C. Theories of Liability

With weaker regulation, variety in industry standards, and market competition, it is not surprising that the U.S. General Accounting Administration, in 1999, identified problems in assisted living facilities that included inadequate or insufficient resident care, insufficient trained staff, improper medication administration, and not following admission and discharge policies required by state regulation. A 2000 study by the U.S. Department of Health and Human services found that a high percentage of the staff at assisted living facilities were not knowledgeable about the normal aging process and at least 60% of the staff did not know how to properly manage difficult behavior among assisted living residents.

Liability: Improper Admission. Many times, liability based upon an improper admission results when someone is admitted into a facility that is not locked down or enclosed. Many residents with dementia have a tendency to wander and they should simply not be admitted into facilities that are not locked down or do not have appropriate wander guard systems and/or alarms on the doors.

In Selvin v. DMC Regency Residence, Ltd., 807 So. 2d 676 (Fla. Dist. Ct. App. 4th Dist. 2001) a resident of an assisted living facility wandered off and was found dead in a nearby canal. Plaintiff’s complaint alleged two different theories of liability: the first was a statutory wrongful death action and the second was based on alleged violations of statutes relating to assisted living facilities. Plaintiff alleged that the facility had a common law and statutory duty to supply at least the level of services and care that all licensed assisted living facilities generally furnish elderly patients of the plaintiff’s decedent’s classification and condition. At the time of trial, plaintiff sought to introduce expert testimony about specific safety precautions that were the industry standard and further sought to show that the facility should have built a fence to prevent elders from wandering near the dangerous area of the canal. The trial court precluded this testimony, finding that the facility had no legal duty to fence off the canal to the general public. The Appellate Court reversed, finding that the facility undertook to furnish certain services of care and security which created such a duty of protection. The Appellate Court also held it was an error to exclude testimony regarding industry standards of what could have been done to protect these impaired residents from falling into the canal.

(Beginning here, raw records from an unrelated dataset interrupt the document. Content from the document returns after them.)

(** * Soliscloud API client: a shallow embedding of [soliscloud_api.py]

    The client signs JSON requests for the Soliscloud portal, keeps a small
    session state (user id, inverter directory) and normalises the inverter
    detail payload into a record keyed by canonical field names.

    Layout: Python values and built-ins ([Py]), digests and encodings
    ([Codec]), the client itself ([Solis]), the notions of the
    specification stated over the model, then the properties. *)

From Stdlib Require Import ZArith NArith List String Ascii Bool Lia.
From Stdlib Require Import DecimalString.
From Stdlib Require Import Floats Uint63.
From Stdlib.Strings Require Import Byte.
From stdpp Require Import base option list gmap.

Set Warnings "-inexact-float,-register-all".

Local Open Scope string_scope.
Local Open Scope Z_scope.

(* ===================================================================== *)
(** ** Python values and built-ins *)
(* ===================================================================== *)

Module Py.

(** Exception classes that occur in the client: the ones it raises itself
    through subscripting and coercions, and the ones the HTTP session raises.
    [ClientError] stands for aiohttp's class with all its subclasses. *)
Inductive exn :=
| KeyError | TypeError | ValueError | AttributeError | OverflowError
| TimeoutError | ClientError | RuntimeError.

Inductive outcome (A : Type) :=
| Return (a : A)
| Raise (e : exn).
Arguments Return {A} a.
Arguments Raise {A} e.
(** ** The result table and its CSV export *)

Lemma replace_chr_flat_map (p : ascii -> bool) (rep s : str) : forall fuel,
  length s <= fuel ->
  replace_from fuel (Chr p) rep s = flat_map (fun c => if p c then rep else [c]) s.
Proof.
  induction s as [|x s IH]; intros [|fuel] Hf; simpl in Hf; try lia;
    try reflexivity.
  rewrite replace_from_S. cbn [match_at rmatch flat_map].
  destruct (p x) eqn:E.
  - replace (length s <? length (x :: s)) with true
      by (symmetry; apply Nat.ltb_lt; simpl; lia).
    rewrite IH by lia. reflexivity.
  - rewrite IH by lia. reflexivity.
Qed.

Lemma includes_char (s : str) (a : ascii) :
  includes s [a] = true <-> In a s.
Proof.
  induction s as [|x s IH]; simpl; [split; [discriminate | tauto]|].
  rewrite orb_true_iff, IH, startsWith_nil, andb_true_r, Ascii.eqb_eq. tauto.
Qed.

Lemma csv_doubled (text : str) :
  replace_all (Chr (is_char ResultsHandler.dquote))
              [ResultsHandler.dquote; ResultsHandler.dquote] text
  = flat_map (fun c => if is_char ResultsHandler.dquote c
                       then [ResultsHandler.dquote; ResultsHandler.dquote]
                       else [c]) text.
Proof. unfold replace_all. apply replace_chr_flat_map. lia. Qed.

Lemma doubled_inj (a : str) : forall b,
  flat_map (fun c => if is_char ResultsHandler.dquote c
                     then [ResultsHandler.dquote; ResultsHandler.dquote]
                     else [c]) a
  = flat_map (fun c => if is_char ResultsHandler.dquote c
                       then [ResultsHandler.dquote; ResultsHandler.dquote]
                       else [c]) b ->
  a = b.
Proof.
  induction a as [|x a IH]; intros [|y b]; simpl.
  - reflexivity.
  - destruct (is_char _ y); discriminate.
  - destruct (is_char _ x); discriminate.
  - destruct (is_char _ x) eqn:Ex, (is_char _ y) eqn:Ey; simpl; intros H.
    + apply Ascii.eqb_eq in Ex, Ey. subst. injection H as H. f_equal. auto.
    + injection H as Hh _. apply Ascii.eqb_eq in Ex. subst.
      unfold is_char in Ey. rewrite Ascii.eqb_refl in Ey. discriminate.
    + injection H as Hh _. apply Ascii.eqb_eq in Ey. subst.
      unfold is_char in Ex. rewrite Ascii.eqb_refl in Ex. discriminate.
    + injection H as -> H. f_equal. auto.
Qed.

Lemma csvCell_unquoted (text : str) :
  ResultsHandler.csvCell (Some text)
  = replace_all (Chr (is_char ResultsHandler.dquote))
                [ResultsHandler.dquote; ResultsHandler.dquote] text ->
  ~ In ResultsHandler.dquote (ResultsHandler.csvCell (Some text)).
Proof.
  unfold ResultsHandler.csvCell.
  set (d := replace_all _ _ text).
  destruct (includes d (js ",") || includes d [ResultsHandler.newline]
            || includes d [ResultsHandler.dquote]) eqn:E.
  - intros H. exfalso. apply (f_equal (@length ascii)) in H.
    simpl in H. rewrite length_app in H. simpl in H. lia.
  - intros _ Hin. apply includes_char in Hin.
    rewrite Hin in E. rewrite orb_true_r in E. discriminate.
Qed.

(** X18.  In the CSV export two cells with different text never give the
    same field, quoted or not; a cell that is [null] or [undefined] gives
    the empty field, the same as the empty string. *)
Theorem csvCell_injective (a b : str) :
  (ResultsHandler.csvCell (Some a) = ResultsHandler.csvCell (Some b) -> a = b) /\
  ResultsHandler.csvCell None = ResultsHandler.csvCell (Some []).
Proof.
  split; [|reflexivity]. intros H.
  pose proof (@csvCell_unquoted a) as Ha. pose proof (@csvCell_unquoted b) as Hb.
  revert H Ha Hb. unfold ResultsHandler.csvCell. rewrite !csv_doubled.
  set (da := flat_map _ a). set (db := flat_map _ b).
  destruct (includes da (js ",") || includes da [ResultsHandler.newline]
            || includes da [ResultsHandler.dquote]);
    destruct (includes db (js ",") || includes db [ResultsHandler.newline]
              || includes db [ResultsHandler.dquote]); intros H Ha Hb.
  - injection H as H. apply app_inv_tail in H. apply doubled_inj. exact H.
  - exfalso. apply (Hb eq_refl). rewrite <- H. left; reflexivity.
  - exfalso. apply (Ha eq_refl). rewrite H. left; reflexivity.
  - apply doubled_inj. exact H.
Qed.

Lemma csvCell_injective_witness : js "a,b" = js "a,b".
Proof.
  apply (proj1 (csvCell_injective (js "a,b") (js "a,b"))). reflexivity.
Defined.

(** X19.  [formatResults] always gives a rectangular table: [totalCount]
    is the number of rows, one row per record, and every row has one cell
    per column.  The columns are the keys of the first record alone; when
    the first record has no keys the CSV export is empty, whatever the
    other records hold. *)
Theorem formatResults_table (T : Type) (inherited : str -> ResultsHandler.cell)
    (data : option (list ResultsHandler.record)) (time : T) :
  let result := ResultsHandler.formatResults inherited data time in
  ResultsHandler.totalCount result = length (ResultsHandler.rows result) /\
  Forall (fun row => length row = length (ResultsHandler.columns result))
         (ResultsHandler.rows result) /\
  (forall first rest, data = Some (first :: rest) ->
     ResultsHandler.columns result = map fst first /\
     ResultsHandler.totalCount result = S (length rest)) /\
  (forall rest, data = Some ([] :: rest) -> ResultsHandler.exportToCsv result = []).
Proof.
  intros result. subst result.
  destruct data as [[|first rest]|].
  - split; [reflexivity|]. split; [constructor|]. split; intros; discriminate.
  - split; [simpl; rewrite length_map; reflexivity|]. split; [|split].
    + apply Forall_forall. intros row H. apply in_map_iff in H.
      destruct H as (item & <- & _). simpl. rewrite !length_map. reflexivity.
    + intros f r [= <- <-]. split; reflexivity.
    + intros r [= -> _]. reflexivity.
  - split; [reflexivity|]. split; [constructor|]. split; intros; discriminate.
Qed.
(** An EVENT submission that is not answered [OK true] changes nothing in
    the repository and is broadcast to nobody; and no submission, accepted
    or not, changes the subscriptions or the authorized pubkeys of any
    socket. *)
Theorem rejected_event_is_not_stored_nor_broadcast
    (event : Event) (ctx : DurableObjectState) (env : Bindings) (ws : nat)
    (now : Z) (uuid : string) :
  let r := EventMessageHandler_handle event ctx env ws now uuid in
  ((ws, OK (id event) true "") ∉ r.2 ->
     r.1.2 = env /\ (forall i f, (i, f) ∈ r.2 -> is_EVENT f = false))
  /\ storage r.1.1 = storage ctx
  /\ authorized r.1.1 = authorized ctx.
Proof.
  intros r. subst r. unfold EventMessageHandler_handle.
  destruct (negb (verifyEvent event)).
  { split; [|done]. intros _. split; [done|].
    intros i f Hin. apply list_elem_of_singleton in Hin. by simplify_eq. }
  destruct (webSockets ctx !! ws) as [connection|] eqn:Hws.
  2:{ split; [|done]. intros _. split; [done|].
      intros i f Hin. by apply not_elem_of_nil in Hin. }
  destruct (needs_auth connection event).
  - simpl. split; [|split; [done|]].
    + intros _. split; [done|]. intros i f Hin.
      apply elem_of_cons in Hin as [Hin|Hin]; [by simplify_eq|].
      apply list_elem_of_singleton in Hin. by simplify_eq.
    + unfold authorized. simpl. by apply (authorized_insert_same _ _ connection).
  - destruct (store_event env event (ipAddress connection) now); simpl.
    + split; [|done]. intros Hno. exfalso. apply Hno. apply list_elem_of_here.
    + split; [|done]. intros _. split; [done|]. intros i f Hin.
      apply list_elem_of_singleton in Hin. by simplify_eq.
Qed.

(** ** Authentication: what makes a pubkey authorized *)

Lemma Challenge_validate_true event session url' now :
  Challenge_validate event session url' now = Some true ->
  kind event = 22242
  /\ now <= challengedAt session + auth_timeout config * 1000
  /\ find_tag "challenge" event = Some (challenge session)
  /\ exists relay u,
       find_tag "relay" event = Some relay
       /\ normalizeURL relay = Some u
       /\ normalizeURL url' = Some u.
Proof.
  unfold Challenge_validate.
  destruct (kind event =? 22242) eqn:Hk; [|discriminate]. simpl.
  destruct (challengedAt session + auth_timeout config * 1000 <? now) eqn:Ht;
    [discriminate|].
  destruct (opt_str_eqb (find_tag "challenge" event) (Some (challenge session)))
    eqn:Hc; [|discriminate]. simpl.
  destruct (find_tag "relay" event) as [relay|] eqn:Hr; [|discriminate].
  destruct (normalizeURL relay) as [a|] eqn:Ha; [|discriminate].
  destruct (normalizeURL url') as [b|] eqn:Hb; [|discriminate].
  intros Heq. injection Heq as Heq. apply String.eqb_eq in Heq as ->.
  apply Z.eqb_eq in Hk. apply Z.ltb_ge in Ht.
  split; [done|]. split; [done|]. split.
  - destruct (find_tag "challenge" event) as [x|]; [|discriminate].
    simpl in Hc. apply String.eqb_eq in Hc. by rewrite Hc.
  - by exists relay, b.
Qed.

Lemma Challenge_validate_accepts event session url' now relay u :
  kind event = 22242 ->
  now <= challengedAt session + auth_timeout config * 1000 ->
  find_tag "challenge" event = Some (challenge session) ->
  find_tag "relay" event = Some relay ->
  normalizeURL relay = Some u ->
  normalizeURL url' = Some u ->
  Challenge_validate event session url' now = Some true.
Proof.
  intros Hk Ht Hc Hr Ha Hb. unfold Challenge_validate.
  rewrite Hk, Z.eqb_refl. simpl.
  replace (challengedAt session + auth_timeout config * 1000 <? now)
    with false by (symmetry; apply Z.ltb_ge; lia).
  rewrite Hc. simpl. rewrite String.eqb_refl. simpl.
  by rewrite Hr, Ha, Hb, String.eqb_refl.
Qed.

(** The conditions under which [AuthMessageHandler.handle] authorizes the
    pubkey of an AUTH event on a connection. *)
Definition auth_granted (connection : Connection) (event : Event) (now : Z)
  : Prop :=
  Z.of_nat (size (pubkeys connection)) < auth_limit config
  /\ (exists session,
        auth connection = Some session
        /\ kind event = 22242
        /\ now <= challengedAt session + auth_timeout config * 1000
        /\ find_tag "challenge" event = Some (challenge session)
        /\ exists relay u,
             find_tag "relay" event = Some relay
             /\ normalizeURL relay = Some u
             /\ normalizeURL (url connection) = Some u)
  /\ (auth_required (limitation config) || restricted_writes (limitation config)
      = true -> Account_exists (pubkey event) = true).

1. Liability: Falls. Another common area of liability in assisted living facilities involves falls. Expert testimony may not be required in such cases. See, Walker v. Southeast Alabama Med. Ctr., 545 So. 2d 769 (Ala. 1989).[6] However, fall assessment and fall prevention planning is usually done by a nurse or other medical provider and it may be advisable to have an expert address this issue. In large part, the need for an expert will be determined by the facts of your particular fall. If the staff simply dropped the resident during a transfer, an expert may not be necessary. However, if the resident came in to the facility with multiple risk factors for falling[7] which were never assessed or care planned and he fell one day while wandering the hallway, you should retain an expert to discuss how the standard of care for fall prevention was breached. To establish causation, she will have to testify that if appropriate standards were followed, it would have, more likely than not, prevented the particular fall which caused injury to plaintiff. As this is an area of first impression in many jurisdictions, it is advisable to educate the court with a trial memorandum addressing experts and other issues prior to trial.

D. Other Theories of Liability

Attorneys who prosecute assisted living facilities have an opportunity to be far more creative in the prosecution of these claims, given the broad range of theories that are available. Below are some typical theories that can be advanced against an assisted living facility.

1. Common Law Negligence. This is probably the most common theory of liability advanced in assisted living cases. Make sure you do not plead breaches in medical or nursing standards of care, or you may face the argument that you have pled a traditional malpractice case. You can plead the breach of regulatory standards and/or industry standards which proximately caused injury to your client. As assisted living facilities are not health care providers, they should not be subject to caps or other discovery limitations (i.e., quality assurance privileges) that apply to traditional health care providers.

2. Violations of the Consumer Protection Act. Make sure to inquire of your client what representations were made as an inducement to enter the facility. Obtain the brochures that were handed out by the marketing representative. Most consumer protection statutes provide relief for misrepresentations which were made as an inducement to enter into the consumer transaction. Case law has allowed such theories to be advanced even against health care providers, so there should be no reason that this theory could not be advanced against an assisted living facility.[8] The advantage is that many states’ consumer statutes allow for the recovery of costs and attorney’s fees.

3. Adult Protection Act. Most states have statutes that have been specifically enacted to protect the rights of elder Americans.[9] Some states, like Tennessee, specifically exempt health care providers from the application of such statutes.[10] As assisted living facilities are not health care providers, these exemptions should not apply.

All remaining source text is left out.